罹患重度牙周炎磨牙拔除后应用去蛋白牛骨基质与可吸收胶原膜进行位点保存的组织学研究
詹雅琳, 胡文杰, 徐涛, 甄敏, 路瑞芳
北京大学口腔医学院·口腔医院,牙周科 口腔数字化医疗技术和材料国家工程实验室 口腔数字医学北京市重点实验室, 北京 100081
摘要

目的 观察罹患重度牙周炎磨牙拔牙位点同期植入Bio-Oss®并覆盖 Bio-Gide®胶原膜愈合6个月后组织形态学特点和成骨效果。方法 6名研究对象共6颗罹患牙周病变磨牙拔除后即刻在拔牙窝内植入Bio-Oss®颗粒覆盖Bio-Gide®胶原膜。术后6个月,翻瓣再进入,在位点保存区取一块直径2.8 mm、长度6.0 mm的圆柱状骨组织,制作甲苯胺蓝染色的硬组织切片,进行组织学检查和骨组织形态计量学分析。结果 骨组织形态计量学结果显示平均11.54%(0~28.40%)新生骨形成和35.04%(13.92%~50.87%)Bio-Oss®颗粒残留,其中20.13%(0~48.50%)Bio-Oss®颗粒与新生骨组织直接接触,79.87%(51.50%~100.00%)颗粒被结缔组织包裹;上颌位点新生骨和Bio-Oss®颗粒百分比均较下颌位点少。结论 组织学检查发现罹患重度牙周炎磨牙拔牙窝内植入Bio-Oss®并覆盖 Bio-Gide®胶原膜愈合6个月后有新骨形成,仍有较多 Bio-Oss®颗粒残留。
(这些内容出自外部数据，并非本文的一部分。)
(** The end of an iteration: [None] is a [break]. *)
Definition note_cursor (j : JournalEntry) (it : Intake) : option Intake :=
  if it_cursor_enabled it || it_persistent_cursor_enabled it
  then cursor ← je_cursor j; Some (with_pending_cursor (Some cursor) it)
  else Some it.

Definition step_entry (io : StepIo) (ck : Clock) (j : JournalEntry) (it : Intake) : bool * Intake * list ScriptJob :=
  let '(result, entry, jobs, it1) := prepare_entry io j it in
  let finish it2 :=
    match note_cursor j it2 with Some it3 => (true, it3, jobs) | None => (false, it2, jobs) end in
  match result with
  | MOD_ERROR => (false, it1, jobs)
  | MOD_DROP => finish it1
  | MOD_KEEP =>
      let '(res, r) := recorder_submit_entry_with_recovery (se_recovery io) ck entry (it_recorder it1) in
      let it2 := with_recorder r it1 in
      match res with
      | Err _ => (false, with_position true (it_current it2) (it_rest it2) it2, jobs)
      | Ok _ => finish it2
      end
  end.

(** The loop of [recorder_step]; [n] is what is left of [CHUNK_SIZE]. *)
Fixpoint recorder_step_loop (n : nat) (ios : nat → StepIo) (ck : Clock) (processed : Z) (it : Intake)
    : Z * Intake * list ScriptJob :=
  match n with
  | O => (processed, it, [])
  | S n' =>
      match next_entry it with
      | None => (processed, it, [])
      | Some (j, it0) =>
          let '(go_on, it1, jobs) := step_entry (ios O) ck j it0 in
          if go_on
          then let '(p, it2, jobs2) := recorder_step_loop n' (ios ∘ S) ck (processed + 1) it1 in (p, it2, jobs ++ jobs2)
          else (processed, it1, jobs)
      end
  end.
Definition recorder_step (ios : nat → StepIo) (ck : Clock) (it : Intake) : Z * Intake * list ScriptJob :=
  recorder_step_loop (Z.to_nat CHUNK_SIZE) ios ck 0 it.

(** [recorder_step_fallback]: the number of processed records, and whether the
    input broke, which ends the program. *)
Definition recorder_step_fallback (io : StepIo) (ck : Clock) (next : NextResult) (it : Intake)
    : Z * bool * Intake * list ScriptJob :=
  match next with
  | NextError => (0, true, it, [])
  | NextNone => (0, false, it, [])
  | NextRecord record =>
      let r := it_recorder it in
      match extract_fallback_entry (r_config r) (r_boots r) record with
      | Err _ => (0, false, it, [])
      | Ok (entry, boots) =>
          let '(ties, entry) := recorder_assign_monotonic_tie_order (it_ties it) entry in
          let it1 := with_ties ties (with_recorder (persist_new_boots io (zlen (r_boots r)) boots r) it) in
          let '(result, entry, jobs) := apply_entry_modifiers (r_config r) entry None (it_startup_catchup it) in
          match result with
          | MOD_ERROR => (0, false, it1, jobs)
          | MOD_DROP => (1, false, it1, jobs)
          | MOD_KEEP =>
              let '(res, r2) := recorder_submit_entry_with_recovery (se_recovery io) ck entry (it_recorder it1) in
              (match res with Ok _ => 1 | Err _ => 0 end, false, with_recorder r2 it1, jobs)
          end
      end
  end.

(** ** Checkpoints *)

(** [persist_journal_cursor] on [cursor_path]. *)
Definition persist_journal_cursor (io : CursorIo) (it : Intake) : Res unit * Intake :=
  if negb (it_cursor_enabled it) then (Ok tt, it)
  else match it_pending_cursor it with
       | None => (Ok tt, it)
       | Some cursor =>
           let '(res, file) := write_journal_cursor io cursor (it_cursor_file it) in
           (res, with_cursor_files (it_cursor_enabled it) file (it_persistent_file it) it)
       end.
(** Its callers disable the cursor when it fails. *)
Definition checkpoint_cursor (io : CursorIo) (it : Intake) : Intake :=
  let '(res, it1) := persist_journal_cursor io it in
  match res with
  | Ok _ => it1
  | Err _ => with_cursor_files false (it_cursor_file it1) (it_persistent_file it1) it1
  end.

(** [recorder_flush_all(r, 1)]. *)
Definition flush_and_checkpoint (ios : list (FlushIo * Res unit)) (io : CursorIo) (ck : Clock) (it : Intake)
    : Res unit * Intake :=
  let '(res, r) := recorder_flush_all ios ck (it_recorder it) in
  let it1 := with_recorder r it in
  match res with
  | Err e => (Err e, it1)
  | Ok _ => (Ok tt, checkpoint_cursor io it1)
  end.

(** ** The main loop *)
Record MainIo := mkMainIo {
  mi_boot1 : Z; mi_realtime : Z; mi_boot2 : Z;      (* recorder_sample_clock *)
  mi_clock : Clock;
  mi_steps : nat → StepIo;
  mi_flush : list (FlushIo * Res unit);
  mi_cursor : CursorIo;
}.

(** One round of the loop of [main]; [false] is a failed flush, which leaves it. *)
Definition main_round (io : MainIo) (it : Intake) : bool * Intake * list ScriptJob :=
  let it0 := with_recorder (recorder_sample_clock (mi_boot1 io) (mi_realtime io) (mi_boot2 io) (it_recorder it)) it in
  let '(n, it1, jobs) := recorder_step (mi_steps io) (mi_clock io) it0 in
  let it2 := if it_startup_catchup it1 && (0 <? n)
             then with_replay true (u64 (it_startup_replayed_entries it1 + n)) it1 else it1 in
  let '(res, it3) := flush_and_checkpoint (mi_flush io) (mi_cursor io) (mi_clock io) it2 in
  match res with
  | Err _ => (false, it3, jobs)
  | Ok _ => (true, if 0 <? n then it3 else with_replay false (it_startup_replayed_entries it3) it3, jobs)
  end.

Record FinishIo := mkFinishIo {
  fn_shutdown : ShutdownIo;
  fn_cursor : CursorIo;
  fn_persistent : CursorIo;
  fn_unlink : bool;
}.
关键词: 牙周炎; 引导组织再生; 牙周; 牙槽嵴增高术; 生物相容性材料; 组织学
中图分类号:R781.42 文献标志码:A 文章编号:1671-167X(2017)01-0169-07
Histomorphometric evaluation of ridge preservation after molar tooth extraction
ZHAN Ya-lin, HU Wen-jie, XU Tao, ZHEN Min, LU Rui-fang
Department of Periodontology, Peking University School and Hospital of Stomatology & National Engineering Laboratory for Digital and Material Technology of Stomatology & Beijing Key Laboratory of Digital Stomatology, Beijing 100081, China
△ Corresponding author’s e-mail, huwenjie@pkuss.bjmu.edu.cn
Abstract

Objective: To evaluate bone formation in human extraction sockets with absorbed surroun-ding walls augmented with Bio-Oss®and Bio-Gide®after a 6-month healing period by histologic and histomorphometric analyses.Methods: Six fresh molar tooth extraction sockets in 6 patients who required periodontally compromised moral tooth extraction were included in this study. The six fresh extraction sockets were grafted with Bio-Oss®particle covered with Bio-Gide®. The 2.8 mm×6.0 mm cylindric bone specimens were taken from the graft sites with aid of stent 6 months after the surgery. Histologic and histomorphometric analyses were performed.Results: The histological results showed Bio-Oss®particles were easily distinguished from the newly formed bone, small amounts of new bone were formed among the Bio-Oss®particles, large amounts of connective tissue were found. Intimate contact between the newly formed bone and the small part of Bio-Oss®particles was present. All the biopsy cylinders measurement demonstrated a high inter-individual variability in the percentage of the bone, connective tissues and Bio-Oss®particles. The new bone occupied 11.54% (0-28.40%) of the total area; the connective tissues were 53.42% (34.08%-74.59%) and the Bio-Oss®particles were 35.04% (13.92%-50.87%). The percentage of the particles, which were in contact with bone tissues, amounted to 20.13% (0-48.50%).Conclusion: Sites grafted with Bio-Oss®particles covered with Bio-Gide®were comprised of connective tissues and small amounts of newly formed bone surrounding the graft particles.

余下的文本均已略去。